Data START

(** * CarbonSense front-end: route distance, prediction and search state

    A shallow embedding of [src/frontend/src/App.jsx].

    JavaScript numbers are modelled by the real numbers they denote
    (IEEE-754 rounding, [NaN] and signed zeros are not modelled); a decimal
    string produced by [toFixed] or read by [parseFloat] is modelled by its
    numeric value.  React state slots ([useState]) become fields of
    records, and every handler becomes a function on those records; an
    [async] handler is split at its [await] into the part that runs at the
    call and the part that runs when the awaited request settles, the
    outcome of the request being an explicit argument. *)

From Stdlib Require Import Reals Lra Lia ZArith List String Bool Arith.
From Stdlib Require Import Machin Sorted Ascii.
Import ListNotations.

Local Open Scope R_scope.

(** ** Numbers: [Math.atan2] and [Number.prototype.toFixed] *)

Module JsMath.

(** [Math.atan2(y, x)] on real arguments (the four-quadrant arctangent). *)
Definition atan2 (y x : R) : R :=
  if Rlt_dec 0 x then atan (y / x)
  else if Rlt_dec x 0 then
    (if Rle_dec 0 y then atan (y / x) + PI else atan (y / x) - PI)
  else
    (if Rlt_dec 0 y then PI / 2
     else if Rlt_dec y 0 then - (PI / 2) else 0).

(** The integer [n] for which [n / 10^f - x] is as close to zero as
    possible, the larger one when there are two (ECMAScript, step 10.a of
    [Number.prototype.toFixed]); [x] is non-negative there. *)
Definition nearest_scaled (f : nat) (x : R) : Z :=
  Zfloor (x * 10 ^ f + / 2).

Data END
Data START

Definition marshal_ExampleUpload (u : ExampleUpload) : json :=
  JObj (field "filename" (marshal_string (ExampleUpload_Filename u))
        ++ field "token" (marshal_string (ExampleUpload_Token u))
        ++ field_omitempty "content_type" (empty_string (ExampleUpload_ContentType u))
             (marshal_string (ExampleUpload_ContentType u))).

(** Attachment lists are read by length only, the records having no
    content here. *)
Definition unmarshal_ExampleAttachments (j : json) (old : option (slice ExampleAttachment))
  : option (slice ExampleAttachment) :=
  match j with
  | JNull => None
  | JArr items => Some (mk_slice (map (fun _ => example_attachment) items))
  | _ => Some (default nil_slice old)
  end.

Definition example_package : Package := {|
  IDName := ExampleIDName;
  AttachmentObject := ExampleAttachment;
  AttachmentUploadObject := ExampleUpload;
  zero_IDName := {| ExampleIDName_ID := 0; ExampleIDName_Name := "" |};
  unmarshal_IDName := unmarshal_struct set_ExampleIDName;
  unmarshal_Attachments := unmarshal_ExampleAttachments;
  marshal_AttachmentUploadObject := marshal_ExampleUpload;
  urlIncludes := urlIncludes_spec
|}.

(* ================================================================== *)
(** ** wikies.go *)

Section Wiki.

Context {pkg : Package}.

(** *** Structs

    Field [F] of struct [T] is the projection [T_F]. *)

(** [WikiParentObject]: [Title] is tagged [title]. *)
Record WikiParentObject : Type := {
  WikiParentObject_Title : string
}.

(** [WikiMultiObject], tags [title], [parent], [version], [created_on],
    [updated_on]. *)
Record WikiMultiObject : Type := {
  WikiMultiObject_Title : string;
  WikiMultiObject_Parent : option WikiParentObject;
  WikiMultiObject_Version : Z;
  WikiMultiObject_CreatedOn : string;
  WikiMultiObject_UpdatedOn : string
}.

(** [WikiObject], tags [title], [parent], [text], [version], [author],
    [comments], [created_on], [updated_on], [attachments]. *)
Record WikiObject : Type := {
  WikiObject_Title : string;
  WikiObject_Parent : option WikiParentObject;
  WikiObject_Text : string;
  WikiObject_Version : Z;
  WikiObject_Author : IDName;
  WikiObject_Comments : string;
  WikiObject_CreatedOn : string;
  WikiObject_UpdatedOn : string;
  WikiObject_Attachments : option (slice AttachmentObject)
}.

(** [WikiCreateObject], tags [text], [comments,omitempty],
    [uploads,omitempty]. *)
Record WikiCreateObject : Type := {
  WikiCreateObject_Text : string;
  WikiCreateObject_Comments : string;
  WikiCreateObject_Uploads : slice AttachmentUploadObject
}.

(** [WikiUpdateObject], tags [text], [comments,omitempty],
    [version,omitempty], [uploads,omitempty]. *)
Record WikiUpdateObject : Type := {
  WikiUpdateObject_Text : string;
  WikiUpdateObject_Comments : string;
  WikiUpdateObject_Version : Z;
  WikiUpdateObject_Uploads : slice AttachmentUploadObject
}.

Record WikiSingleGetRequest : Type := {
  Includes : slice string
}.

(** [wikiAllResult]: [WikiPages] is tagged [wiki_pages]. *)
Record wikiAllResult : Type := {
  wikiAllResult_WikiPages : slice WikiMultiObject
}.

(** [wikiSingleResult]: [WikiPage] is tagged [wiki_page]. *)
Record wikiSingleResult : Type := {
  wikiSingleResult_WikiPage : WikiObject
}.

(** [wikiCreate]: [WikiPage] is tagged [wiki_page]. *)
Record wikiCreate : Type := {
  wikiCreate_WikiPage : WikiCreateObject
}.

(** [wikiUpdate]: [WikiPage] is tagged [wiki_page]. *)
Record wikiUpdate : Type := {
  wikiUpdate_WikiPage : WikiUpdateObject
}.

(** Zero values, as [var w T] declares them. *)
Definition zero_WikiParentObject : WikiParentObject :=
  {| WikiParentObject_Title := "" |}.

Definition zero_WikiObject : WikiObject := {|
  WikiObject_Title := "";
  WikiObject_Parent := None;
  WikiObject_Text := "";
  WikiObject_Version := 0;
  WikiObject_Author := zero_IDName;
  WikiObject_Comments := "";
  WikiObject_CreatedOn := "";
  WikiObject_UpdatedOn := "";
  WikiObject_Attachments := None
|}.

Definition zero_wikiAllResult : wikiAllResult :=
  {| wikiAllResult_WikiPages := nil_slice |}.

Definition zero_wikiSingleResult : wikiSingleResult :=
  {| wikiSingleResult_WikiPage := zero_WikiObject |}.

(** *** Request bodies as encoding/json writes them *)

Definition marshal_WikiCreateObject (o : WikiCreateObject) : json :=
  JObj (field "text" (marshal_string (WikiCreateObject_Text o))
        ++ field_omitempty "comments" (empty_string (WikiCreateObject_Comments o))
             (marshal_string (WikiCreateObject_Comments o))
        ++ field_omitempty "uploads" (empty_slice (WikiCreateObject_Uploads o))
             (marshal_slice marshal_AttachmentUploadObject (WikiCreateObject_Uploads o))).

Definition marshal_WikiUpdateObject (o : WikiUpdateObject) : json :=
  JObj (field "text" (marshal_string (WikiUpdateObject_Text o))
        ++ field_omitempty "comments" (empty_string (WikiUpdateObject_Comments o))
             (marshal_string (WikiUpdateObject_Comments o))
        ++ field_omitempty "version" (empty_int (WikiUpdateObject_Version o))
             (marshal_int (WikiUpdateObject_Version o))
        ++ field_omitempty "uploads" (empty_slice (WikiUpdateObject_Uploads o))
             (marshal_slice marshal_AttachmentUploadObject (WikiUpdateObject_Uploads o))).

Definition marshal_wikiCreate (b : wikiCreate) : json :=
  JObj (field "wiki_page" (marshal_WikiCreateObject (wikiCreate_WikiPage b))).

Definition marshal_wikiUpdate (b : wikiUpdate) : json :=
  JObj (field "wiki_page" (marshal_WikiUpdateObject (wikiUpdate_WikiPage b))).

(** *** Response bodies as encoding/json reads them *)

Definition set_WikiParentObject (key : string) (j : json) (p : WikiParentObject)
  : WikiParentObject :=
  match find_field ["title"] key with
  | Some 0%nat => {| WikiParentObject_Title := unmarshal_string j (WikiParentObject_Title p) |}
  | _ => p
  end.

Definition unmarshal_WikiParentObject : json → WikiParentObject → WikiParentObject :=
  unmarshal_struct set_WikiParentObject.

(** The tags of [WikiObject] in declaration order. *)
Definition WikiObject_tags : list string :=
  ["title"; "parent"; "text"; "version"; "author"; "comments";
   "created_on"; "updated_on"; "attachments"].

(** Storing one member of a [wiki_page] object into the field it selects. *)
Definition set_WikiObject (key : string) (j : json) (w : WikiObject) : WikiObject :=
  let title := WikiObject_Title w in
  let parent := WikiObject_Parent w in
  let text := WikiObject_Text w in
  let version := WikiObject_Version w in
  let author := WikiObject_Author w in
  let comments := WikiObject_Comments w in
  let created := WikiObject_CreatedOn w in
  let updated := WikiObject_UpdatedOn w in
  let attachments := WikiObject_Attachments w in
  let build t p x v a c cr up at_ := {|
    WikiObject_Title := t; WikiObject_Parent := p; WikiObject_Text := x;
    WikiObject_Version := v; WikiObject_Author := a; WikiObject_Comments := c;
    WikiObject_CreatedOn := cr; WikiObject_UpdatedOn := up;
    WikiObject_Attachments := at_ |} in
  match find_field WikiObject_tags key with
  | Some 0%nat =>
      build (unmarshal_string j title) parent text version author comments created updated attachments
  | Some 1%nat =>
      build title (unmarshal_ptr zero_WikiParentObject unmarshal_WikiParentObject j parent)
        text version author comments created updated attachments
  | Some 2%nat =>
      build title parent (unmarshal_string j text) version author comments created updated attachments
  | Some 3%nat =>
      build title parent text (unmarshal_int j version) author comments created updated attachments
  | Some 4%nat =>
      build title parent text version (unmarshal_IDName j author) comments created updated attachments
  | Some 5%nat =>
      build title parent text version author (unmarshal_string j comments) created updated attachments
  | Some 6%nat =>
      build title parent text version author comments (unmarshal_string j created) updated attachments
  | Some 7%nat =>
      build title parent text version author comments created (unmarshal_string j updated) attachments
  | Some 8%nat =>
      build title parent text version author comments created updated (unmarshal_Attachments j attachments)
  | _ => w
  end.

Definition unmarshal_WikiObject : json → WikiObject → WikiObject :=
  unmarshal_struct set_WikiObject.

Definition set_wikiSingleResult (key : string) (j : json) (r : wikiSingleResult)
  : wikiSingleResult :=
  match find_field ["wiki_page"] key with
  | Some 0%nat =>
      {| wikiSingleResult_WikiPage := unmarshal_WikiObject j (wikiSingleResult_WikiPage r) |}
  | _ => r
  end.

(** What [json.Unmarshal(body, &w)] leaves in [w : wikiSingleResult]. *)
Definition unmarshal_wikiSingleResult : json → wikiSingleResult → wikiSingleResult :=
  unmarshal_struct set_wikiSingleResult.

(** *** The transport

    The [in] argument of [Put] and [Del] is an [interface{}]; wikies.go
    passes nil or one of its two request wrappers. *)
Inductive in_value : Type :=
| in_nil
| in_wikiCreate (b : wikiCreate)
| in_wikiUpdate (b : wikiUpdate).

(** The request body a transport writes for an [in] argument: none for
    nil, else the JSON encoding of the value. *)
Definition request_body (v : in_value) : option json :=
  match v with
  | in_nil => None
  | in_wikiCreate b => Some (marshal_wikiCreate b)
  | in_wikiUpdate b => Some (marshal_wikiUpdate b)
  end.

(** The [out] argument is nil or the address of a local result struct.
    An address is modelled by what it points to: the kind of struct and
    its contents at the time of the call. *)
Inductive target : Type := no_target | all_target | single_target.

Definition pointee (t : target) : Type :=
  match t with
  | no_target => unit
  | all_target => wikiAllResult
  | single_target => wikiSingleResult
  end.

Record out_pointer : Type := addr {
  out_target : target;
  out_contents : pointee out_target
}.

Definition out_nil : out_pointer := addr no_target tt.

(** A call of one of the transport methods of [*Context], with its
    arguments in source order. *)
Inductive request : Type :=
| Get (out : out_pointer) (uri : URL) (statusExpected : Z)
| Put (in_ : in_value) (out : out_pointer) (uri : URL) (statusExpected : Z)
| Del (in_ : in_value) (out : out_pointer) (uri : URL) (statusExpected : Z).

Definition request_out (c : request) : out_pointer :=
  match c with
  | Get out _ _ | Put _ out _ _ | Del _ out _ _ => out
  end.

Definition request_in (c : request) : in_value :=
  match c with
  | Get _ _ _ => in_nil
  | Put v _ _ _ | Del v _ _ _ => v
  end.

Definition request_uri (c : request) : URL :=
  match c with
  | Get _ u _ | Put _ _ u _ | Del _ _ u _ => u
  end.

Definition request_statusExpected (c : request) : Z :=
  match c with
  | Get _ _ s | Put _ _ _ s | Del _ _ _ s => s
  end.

Data END

### Instructions for the task
Looking at the entries above, count each line in which the word "arguments" occurs, then give the total and nothing further.

### Task result
2